Technical Note 3: Electric vehicle (EV) deployments
Projected declines in EV vehicle component costs, along with federal and state policies that provide incentives for EV purchases or require minimum sales, drive EV sales growth in our model projection. We derive cost declines for EV powertrain components and batteries by using learning rates based on cumulative production, resulting in increased projected driving range and a continual decline in EV prices over the projection period. We derive EV sales shares at the census-division level using a consumer choice model based on preference data and calibrated to align with historical sales data. In addition to other vehicle attributes, our consumer choice model captures the impact of vehicle price, cost to drive, access to refueling, and the effect that availability of vehicle propulsion options has on consumer purchase decisions. All of these factors contribute to the attractiveness of EVs to consumers and increases EV deployment relative to internal combustion engine vehicles. We assume Corporate Average Fuel Economy standards result in technological improvements and increased EV adoption because of declining cost and favorable fuel economy credits. The clean vehicle credit in the 2022 Inflation Reduction Act, which varies from $3,750 to $7,500 per vehicle, drives additional EV sales. Our Transportation Demand Model also ensures legally enforceable state minimum EV sales requirements are met in each census division and EV prices adjust to account for tax credits at purchase. In addition, other factors, such as a rising number of charging stations, affect our EV sales projections. We base our model projections on these data, assumptions, and current enforceable laws and regulations and do not assume that state and federal stated goals for EV sales are met. These details are available in our model documentation.
Although U.S. consumption of petroleum products remains relatively flat, international demand supports U.S. exports of petroleum and other liquids (Figure 12). The dynamics of international trade affect domestic production of natural gas and of petroleum and other liquids.
In all cases, we project that the United States will remain a net exporter of petroleum products through 2050.
Although domestic consumption of petroleum and other liquids does not increase through 2040 across most cases, U.S. petroleum and other liquids production remains high because of increased exports of finished products in response to growing international demand (Figure 13). In all cases, we project that the United States will remain a net exporter of petroleum products through 2050. In the High Oil Price case, increased production leads to the most exports among all cases over the projection period. The Low Oil Price case shows the opposite: decreased production along with the lowest export volumes.
Crude oil imports remain relatively flat in the Reference case but vary widely in the side cases (Figure 13); the Low Oil and Gas Supply case leads to the greatest level of imports throughout the forecast period while the High Oil and Gas Supply case leads to the lowest imports (Figure 13). This wide range in imports is mainly due to the tradeoff between domestic production and imports. In the Low Oil and Gas Supply case, crude oil imports increase significantly, partially to account for falling domestic crude oil production. The opposite occurs in the High Oil and Gas Supply case, in which increased domestic production balances lower crude oil imports.
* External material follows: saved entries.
(* ===== verification/Delivery.v ===== *)
(** * The clients' messages on their way to the server

    What the server puts together from the frames noPoll is given, and what the threads
    [handle_upstream] and [processUpstreamMessage] let it have, whichever of them takes its
    turns when: the clients' messages in the order in which they came. *)

From S2P Require Import Prelude StringHelpers Timers Config Wrp Partners World ClientList Nopoll Upstream Cjson Crud Downstream Connection ConnInterface System Requests.
Local Open Scope cs_scope.
Local Open Scope Z_scope.
#[local] Opaque MAX_SEND_SIZE.

(** ** The server's side of the connection

    A message is a binary frame and the continuation frames that follow it, up to the
    one with FIN; a frame that does not fit is an error (RFC 6455, 5.4). [partial] is the
    message that has been begun. *)

Definition receive (partial : option bytes) (f : frame) : option (list bytes * option bytes) :=
  match partial, frame_op f with
  | None, NOPOLL_BINARY_FRAME =>
      Some (if frame_fin f then ([frame_payload f], None) else ([], Some (frame_payload f)))
  | Some p, NOPOLL_CONTINUATION_FRAME =>
      let m := (p ++ frame_payload f)%list in
      Some (if frame_fin f then ([m], None) else ([], Some m))
  | _, _ => None
  end.
(* ===== verification/Buffers.v ===== *)
(** * Buffers of a fixed size

    What the program writes into arrays whose size does not depend on the text: the port of
    a server (config.c, connection.c), the name of the DNS record and the token that is
    joined from its answer (token.c), the device id (upstream.c). The bounds on the
    configuration are those [parseCommandLine] keeps (Config.v). *)

From S2P Require Import Prelude StringHelpers Timers Config Wrp Partners World ClientList Nopoll Upstream Cjson Connection Token.
Local Open Scope cs_scope.
Local Open Scope Z_scope.

(** ** Specification *)

(** [sprintf] of the port into [port_buf[8]]. *)
Definition port_fits (port : Z) : Prop := (length (print_dec port) < 8)%nat.

Section records.
Context `{DnsLib}.

(** The bytes of the data of the first [n] records. *)
Definition rdata_size (msg : ns_msg) (i : Z) : nat :=
  match ns_parserr msg i with inr rr => length (ns_rr_rdata rr) | inl _ => 0 end.
Definition rdata_total (msg : ns_msg) (i : Z) (n : nat) : nat :=
  sum_list_with (λ j, rdata_size msg (i + Z.of_nat j)) (seq 0 n).

(** The data of the records lie in the message, side by side; errors are negative. *)
Class DnsLaws : Prop := {
  records_inside : ∀ nsbuf l msg, 0 <= l → ns_initparse nsbuf l = inr msg →
    (rdata_total msg 0 (Z.to_nat (ns_msg_count msg)) <= Z.to_nat l)%nat;
  parserr_negative : ∀ msg i ret, ns_parserr msg i = inl ret → ret < 0
}.

(** The slot of the last record has not been filled. *)
Definition last_record_missing (msg : ns_msg) : Prop :=
  let '(num_txt_recs, table) := get_rr_seq_table msg (ns_msg_count msg) in
  ∀ rr, table !! Z.to_nat num_txt_recs ≠ Some (Some rr).
End records.

Definition slot_size (o : option (list ascii)) : nat := match o with Some rr => length rr | None => 0 end.
Definition table_size (t : seq_table) : nat := sum_list_with slot_size t.

(** ** The slots *)

Lemma table_insert (t : seq_table) (i : nat) (rr : list ascii) :
  t !! i = Some None → table_size (<[i := Some rr]> t) = (table_size t + length rr)%nat.
Proof.
  unfold table_size. revert i. induction t as [|o t IH]; intros [|i]; [done..| |]; cbn.
  - intros [= ->]. apply Nat.add_comm.
  - intros Hi. rewrite IH by done. lia.
Qed.

Lemma sum_shift (f : nat → nat) (l : list nat) :
  sum_list_with f (S <$> l) = sum_list_with (λ k, f (S k)) l.
Proof. induction l as [|k l IH]; [done|]. cbn. by rewrite IH. Qed.

Lemma slots_size (t : seq_table) (i n : nat) :
  (sum_list_with (λ k, slot_size (default None (t !! k))) (seq i n) <= table_size t)%nat.
Proof.
  unfold table_size. revert i n. induction t as [|o t IH]; intros i n.
  - induction (seq i n) as [|k l IHl]; [done|exact IHl].
  - destruct i as [|i]; [destruct n as [|n]|].
    + cbn. lia.
    + cbn [seq sum_list_with lookup list_lookup default]. rewrite <-fmap_S_seq, sum_shift.
      apply Nat.add_le_mono_l. exact (IH 0%nat n).
    + rewrite <-fmap_S_seq, sum_shift. etransitivity; [exact (IH i n)|apply Nat.le_add_l].
Qed.

Lemma strip_last_size (rr : list ascii) : (length (strip_last rr) <= length rr)%nat.
Proof.
  unfold strip_last. destruct (last rr) as [c|] eqn:Hl; [|done]. destruct (valid_b64_char c); [done|].
  apply last_Some in Hl as [l ->]. rewrite removelast_last, length_app. lia.
Qed.

Lemma strip_size (rr : list ascii) : (length (strip_rr_data rr) <= length rr)%nat.
Proof.
  unfold strip_rr_data. etransitivity; [apply strip_last_size|]. etransitivity; [apply strip_last_size|].
  destruct rr as [|c rr]; [done|]. destruct (isdigit c); simpl; lia.
Qed.

Lemma place_size (n : Z) (t t' : seq_table) (data : list ascii) :
  place_record n t data = Some t' → (table_size t' <= table_size t + length data)%nat.
Proof.
  unfold place_record. pose proof (strip_size data) as Hs. set (rr := strip_rr_data data) in *.
  destruct (_ =? -2); [done|]. set (p := find_seq_num rr).
  assert (∀ num rr', (length rr' <= length rr)%nat →
    (if num <? 0 then None else if n <? num then None
     else match t !! Z.to_nat num with
          | Some None => Some (<[Z.to_nat num := Some (if num =? 0 then rr' else drop 3 rr')]> t)
          | _ => None
          end) = Some t' → (table_size t' <= table_size t + length data)%nat) as Hput.
  { intros num rr' Hl. destruct (num <? 0); [done|]. destruct (n <? num); [done|].
    destruct (t !! Z.to_nat num) as [[x|]|] eqn:Ht; [done| |done]. intros [= <-]. rewrite table_insert by done.
    assert (length (if (num =? 0)%Z then rr' else drop 3 rr') <= length rr')%nat
      by (destruct (num =? 0); [done|rewrite length_drop; lia]). lia. }
  destruct (p <? 0); apply Hput; [done|]. rewrite length_drop. lia.
Qed.

(** ** The records of a message *)

Section records.
Context `{DnsLib}.

Lemma rdata_total_S (msg : ns_msg) (i : Z) (n : nat) :
  rdata_total msg i (S n) = (rdata_size msg i + rdata_total msg (i + 1) n)%nat.
Proof.
  unfold rdata_total. cbn [seq sum_list_with]. rewrite Z.add_0_r, <-fmap_S_seq, sum_shift. f_equal.
  induction (seq 0 n) as [|k l IH]; [done|]. cbn. rewrite IH. f_equal. f_equal. lia.
Qed.
(* ===== verification/CrudMemory.v ===== *)
(** * The memory of the CRUD handlers

    The text read from the configuration file, the JSON trees, the elements of the destination
    and the payload of the response are malloc'ed by the handlers of crud_internal.c and freed on
    each of their many ways out. The handlers are the ones of Crud.v, with every allocation, use
    and free that the code has in between; they are shown to be those when the memory is left
    out, and what they leave behind is told for each result. Blocks that are held by a global
    pointer when a handler begins count from the moment the pointer is overwritten. *)

From S2P Require Import Prelude StringHelpers Timers Config Wrp World ClientList Nopoll Upstream Cjson Crud Memory.
Local Open Scope cs_scope.
Local Open Scope Z_scope.

(** ** The memory

    A block is named after the pointer that holds it first; a handler allocates each of them
    once. A value that is created inside a tree and reached only through it (testObj, childObj,
    tmpObj and their members) is part of that tree. *)

Inductive block : Set :=
| b_jsonData | b_json
| b_tags                 (* tagObj, in the tree of the file or a new one *)
| b_jsonPayload | b_res_obj | b_payloadObj
| b_obj                  (* the strings in [obj] *)
| b_inMemResponse | b_jsonresponse
| b_out
| b_resPayload           (* resPayload, inmem_str, str1: the payload of the response *)
| b_cloud_disconnect     (* of the configuration *)
| b_reason
| b_old_disconnect       (* what the pointers to the two held before *)
| b_old_reason.
#[export] Instance block_eq_dec : EqDecision block.
Proof. solve_decision. Defined.

#[local] Abbreviation mem := (hmem block).

(** Only "tags" is ever added to a tree, and nothing to it that has a name here. *)
Definition cJSON_Delete (b : block) : M mem unit := delete_tree 2 b.
(** * The documentation page template [src/templates/doc.tsx]

    A shallow embedding of the template's client-side behaviour (the
    click and scroll listeners that keep the table of contents in
    step with the reading position, and the effect that attaches and
    detaches them) and of the parts of its render output that depend
    on the page data (the previous/next navigation row and the
    table-of-contents panel).

    Conventions.
    - JavaScript strings are [string]; text outside ASCII is held in
      UTF-8.  The [href] of an anchor is the value of the DOM property
      read by the code, that is the serialised absolute URL.
    - JavaScript numbers (pixel offsets) are exact rationals [Q]; the
      rounding of doubles is not modelled.
    - A listener is a function on the browser state [World] that either
      returns or throws; the browser state is threaded explicitly.
    - A click event carries its [target], the innermost element
      clicked: the link, or an element inside it.
    - Whether [history.replaceState] takes a URL is decided by the
      browser; its answer is part of the browser state. *)

From Stdlib Require Import String Ascii List Bool ZArith NArith QArith Lia.
Import ListNotations.

Close Scope Q_scope.
Local Open Scope string_scope.

(* ------------------------------------------------------------------ *)
(** ** JavaScript string primitives used by the template *)

Module JS.

(** Exceptions the modelled code can raise: from
    [decodeURIComponent], from a method call on [undefined], and from
    [history.replaceState]. *)
Inductive Exn : Type :=
| URIError
| TypeError
| SecurityError.

(** Completion of a call: a value, or a thrown exception. *)
Inductive Result (A : Type) : Type :=
| Ok (a : A)
| Throw (e : Exn).
Arguments Ok {A} a.
Arguments Throw {A} e.

(** [s.indexOf(c)] for a one-character needle: the position of the
    first occurrence, or -1. *)
Fixpoint indexOf_from (k : Z) (c : ascii) (s : string) : Z :=
  match s with
  | EmptyString => (-1)%Z
  | String a s' => if Ascii.eqb a c then k else indexOf_from (k + 1) c s'
  end.

Definition indexOf (s : string) (c : ascii) : Z := indexOf_from 0 c s.

Fixpoint drop (n : nat) (s : string) : string :=
  match n, s with
  | O, _ => s
  | S _, EmptyString => EmptyString
  | S n', String _ s' => drop n' s'
  end.

(** [s.slice(start)]: a negative [start] counts from the end, and the
    start position is clamped to the string. *)
Definition slice (s : string) (start : Z) : string :=
  let len := Z.of_nat (String.length s) in
  let from := if (start <? 0)%Z then Z.max (len + start) 0
              else Z.min start len in
  drop (Z.to_nat from) s.

(** Truthiness of an optional string: [undefined], [null] and the
    empty string are falsy. *)
Definition truthy (s : option string) : bool :=
  match s with
  | Some EmptyString => false
  | Some _ => true
  | None => false
  end.

(** *** [decodeURIComponent]

    ECMA-262, Decode with an empty reserved set: every [%XX] escape
    is replaced by the byte it denotes, any other character is
    copied, and a URIError is thrown when a [%] is not followed by
    two hexadecimal digits or when the escaped bytes are not the
    UTF-8 encoding of a code point.  The decoded text is kept in
    UTF-8, so an accepted escape sequence contributes its bytes. *)

Definition hexDigit (c : ascii) : option N :=
  let n := N_of_ascii c in
  if ((48 <=? n) && (n <=? 57))%N then Some (n - 48)%N
  else if ((65 <=? n) && (n <=? 70))%N then Some (n - 55)%N
  else if ((97 <=? n) && (n <=? 102))%N then Some (n - 87)%N
  else None.

(** What the decoder expects next: any character, or [more] further
    escaped continuation bytes, the first of them within [lo..hi]. *)
Inductive Utf8 : Type :=
| Start
| Cont (more : nat) (lo hi : N).

(** First byte of an escaped sequence (well-formed UTF-8: no
    overlong forms, no surrogates, nothing above U+10FFFF). *)
Definition leadByte (b : N) : option Utf8 :=
  if (b <? 128)%N then Some Start
  else if (b <? 194)%N then None
  else if (b <? 224)%N then Some (Cont 1 128 191)
  else if (b =? 224)%N then Some (Cont 2 160 191)
  else if (b =? 237)%N then Some (Cont 2 128 159)
  else if (b <? 240)%N then Some (Cont 2 128 191)
  else if (b =? 240)%N then Some (Cont 3 144 191)
  else if (b <? 244)%N then Some (Cont 3 128 191)
  else if (b =? 244)%N then Some (Cont 3 128 143)
  else None.
(** One message echoed, one received, a conversation fetched, a reply sent
    and then taken back. *)
Lemma ledger_ids_unique_witness :
  NoDup
    (message_ids
       (store
          (ledger_run sample_getTime
             [ledger_message_sent m2; ledger_receive_message m1;
              ledger_fetchMessages "u2" (resolved [m1]);
              ledger_sendReplyMessage "u2" "there" (Some "m1") (resolved m2);
              ledger_unsendMessage "m2" (resolved ())]
             initialWorld))).
Proof.
  apply (ledger_ids_unique sample_getTime); [apply NoDup_nil_2|].
  simpl. split_and!; try exact I; compute_done.
Defined.

(** The same [receive_message] delivered twice puts the message in the
    ledger twice. *)
Lemma ledger_duplicate_delivery :
  message_ids
    (store
       (ledger_run sample_getTime
          [ledger_receive_message m1; ledger_receive_message m1]
          initialWorld)) = ["m1"; "m1"] ∧
  ¬ NoDup
      (message_ids
         (store
            (ledger_run sample_getTime
               [ledger_receive_message m1; ledger_receive_message m1]
               initialWorld))).
Proof.
  split; [reflexivity|]. intros Hnodup.
  apply NoDup_cons in Hnodup as [Hnotin _]. apply Hnotin. left.
Qed.

(** ** The unread count against the notification list *)

Lemma unread_found_cons i x l :
  unread_found i (x :: l) =
  if decide (Notification.id x = i)
  then (if Notification.isRead x then 0 else 1)
  else unread_found i l.
Proof.
  unfold unread_found, find_notification. simpl.
  case_bool_decide; by case_decide.
Qed.

Lemma unread_found_absent i l :
  i ∉ map Notification.id l → unread_found i l = 0.
Proof.
  intros Habsent. unfold unread_found.
  by apply find_notification_None in Habsent as ->.
Qed.

Lemma unread_entries_dismiss i l :
  NoDup (map Notification.id l) →
  unread_entries (filter (λ n, Notification.id n ≠ i) l) =
  unread_entries l - unread_found i l.
Proof.
  induction l as [|x l IH]; [done|].
  simpl. intros [Hx Hl]%NoDup_cons.
  rewrite unread_found_cons, (unread_entries_cons x l).
  case_decide as Hid.
  - rewrite filter_cons_False by (intros Hne; by apply Hne).
    rewrite filter_id_none; [lia|].
    intros y Hy Heq. apply Hx. rewrite Hid, <- Heq.
    by apply (list_elem_of_fmap_2 Notification.id).
  - rewrite filter_cons_True by done.
    rewrite unread_entries_cons, IH by done. lia.
Qed.
Example parseHexString_spaced_pair : parseHexString (lit "0 1") = Some [x01].
Proof. reflexivity. Qed.

Example parseHexString_ignores_other_text :
  parseHexString (lit "0x41, 0x54") = Some [x04; x10; x54].
Proof. reflexivity. Qed.

Example encode_sample :
  encode (lit "AT" ++ CRLF) = [x41; x54; x0d; x0a].
Proof. reflexivity. Qed.

Example encode_cjk : encode (lit "串口") = [xe4; xb8; xb2; xe5; x8f; xa3].
Proof. reflexivity. Qed.

(** ** Codec *)

(** [toString] never runs out of fuel: in any radix from 2 to 36 its digits
    read back, through [parseInt], as the number. *)
Lemma digit_value_char (d : N) : d < 36 -> digit_value (digit_char d) = Some d.
Proof.
  intros Hd. unfold digit_char, digit_value, in_range.
  destruct (N.ltb_spec d 10) as [H10|H10].
  - replace (48 <=? 48 + d) with true by (symmetry; apply N.leb_le; lia).
    replace (48 + d <=? 57) with true by (symmetry; apply N.leb_le; lia).
    cbn [andb]. f_equal. lia.
  - replace (87 + d <=? 57) with false by (symmetry; apply N.leb_gt; lia).
    rewrite andb_false_r.
    replace (97 <=? 87 + d) with true by (symmetry; apply N.leb_le; lia).
    replace (87 + d <=? 122) with true by (symmetry; apply N.leb_le; lia).
    cbn [andb]. f_equal. lia.
Qed.

Lemma parseInt_from_digits (radix : N) (ds : list N) (acc : option N) :
  radix <= 36 -> Forall (fun d => d < radix) ds ->
  parseInt_from radix (map digit_char ds) acc
  = match ds with
    | [] => acc
    | _ :: _ => Some (fold_left (fun a d => a * radix + d) ds (default 0 acc))
    end.
Proof.
  intros Hr Hds. revert acc. induction Hds as [|d ds Hd _ IH]; intros acc; [reflexivity|].
  cbn [map parseInt_from]. rewrite digit_value_char by lia.
  replace (d <? radix) with true by (symmetry; apply N.ltb_lt; exact Hd).
  rewrite IH. destruct ds; reflexivity.
Qed.

Lemma toString_digits_value (radix : N) (fuel : nat) (n : N) (acc : jsstring) :
  2 <= radix -> fuel <> 0%nat -> n < radix ^ N.of_nat fuel ->
  exists ds, toString_digits fuel radix n acc = map digit_char ds ++ acc
             /\ ds <> [] /\ Forall (fun d => d < radix) ds
             /\ fold_left (fun a d => a * radix + d) ds 0 = n.
Proof.
  intros Hr. revert n acc. induction fuel as [|fuel IH]; intros n acc Hf Hn; [congruence|].
  cbn [toString_digits]. destruct (N.eqb_spec (n / radix) 0) as [Hq|Hq].
  - exists [n mod radix]. repeat split.
    + discriminate.
    + constructor; [apply N.mod_lt; lia | constructor].
    + cbn. apply N.mod_small. apply N.div_small_iff in Hq; lia.
  - assert (Hfuel : fuel <> 0%nat).
    { intros ->. apply Hq. apply N.div_small. now rewrite N.pow_1_r in Hn. }
    assert (Hlt : n / radix < radix ^ N.of_nat fuel).
    { apply N.Div0.div_lt_upper_bound.
      rewrite Nat2N.inj_succ, N.pow_succ_r' in Hn. exact Hn. }
    destruct (IH (n / radix) (digit_char (n mod radix) :: acc) Hfuel Hlt)
      as (ds & E & _ & Hds & Hval).
    exists (ds ++ [n mod radix]). repeat split.
    + rewrite E, map_app, <- app_assoc. reflexivity.
    + destruct ds; discriminate.
    + apply Forall_app. split; [exact Hds|].
      constructor; [apply N.mod_lt; lia | constructor].
    + rewrite fold_left_app, Hval. cbn [fold_left].
      rewrite N.mul_comm. symmetry. apply N.div_mod. lia.
Qed.

Lemma parseInt_toString (n radix : N) :
  2 <= radix <= 36 -> parseInt (toString n radix) radix = Some n.
Proof.
  intros [Hlo Hhi]. unfold toString, parseInt.
  destruct (toString_digits_value radix (S (N.to_nat (N.log2 n))) n [] Hlo)
    as (ds & E & Hne & Hds & Hval); [discriminate| |].
  - rewrite Nat2N.inj_succ, N2Nat.id.
    apply N.lt_le_trans with (2 ^ N.succ (N.log2 n)).
    + destruct (N.eq_dec n 0) as [->|Hn0]; [reflexivity|].
      apply N.log2_spec. lia.
    + apply N.pow_le_mono_l. exact Hlo.
  - rewrite E, app_nil_r, parseInt_from_digits by assumption.
    destruct ds; [congruence|]. cbn [default]. now rewrite Hval.
Qed.

Lemma slice_last_length {A} (n : nat) (l : list A) :
  length (slice_last n l) = Nat.min (length l) n.
Proof. unfold slice_last. rewrite length_drop. lia. Qed.

Lemma slice_last_short {A} (n : nat) (l : list A) :
  (length l <= n)%nat -> slice_last n l = l.
Proof.
  intros H. unfold slice_last.
  replace (length l - n)%nat with 0%nat by lia. reflexivity.
Qed.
In the High Oil Price case, U.S. crude oil imports initially decline but begin to increase starting in 2030 because of changing trends in domestic crude oil production. In the early years, domestic crude oil production increases rapidly due to high prices. However, crude oil production begins to fall after 2030 because wells are drilled increasingly close to one another, resulting in well productivity declines. As wells are drilled closer together, they produce less crude oil and eventually become unprofitable, at which point new drilling stops. Crude oil imports decline early in the High Oil Price case as crude oil production increases; imports increase after 2030 as well productivity and crude oil production declines.
Because international demand for finished petroleum products keeps exports high, U.S. refinery runs remain strong as the U.S. refinery sector remains competitive in the global market through 2050. Refinery capacity remains relatively constant through 2050, and refinery capacity utilization remains high, at around 90% or higher, under favorable economic conditions.
Technical Note 4: Crude oil trade dynamics Crude oil is a global commodity, and the United States participates in the global market as both an importer and exporter of crude oil and its associated products. Because of logistical, regulatory, and quality considerations, both exporting and importing petroleum often makes economic sense. For example, a refiner in the Gulf Coast may find it more profitable to export motor gasoline to Mexico rather than shipping it to the East Coast because cheaper gasoline imports from Europe may be available to the East Coast. The chemical makeup of the imported or exported product also affects crude oil trade. The type of crude oil—light or heavy, low-sulfur (sweet) or high-sulfur (sour)—helps determine the processes that refine it into a petroleum product such as distillate fuel oil or propane. In short, the United States imports different types of crude oil to optimize production across its various refineries. The World Oil Price path is an exogenous assumption to the model and affects domestic crude oil production and international trade. For each year of the projection period, NEMS computes the Brent crude oil price, provides a supply curve of world crude oil-like liquids, and provides supply curves for each foreign crude oil type considered. NEMS also provides, for each year of the projection period, exogenous supply and demand curves for U.S. import and export of petroleum products.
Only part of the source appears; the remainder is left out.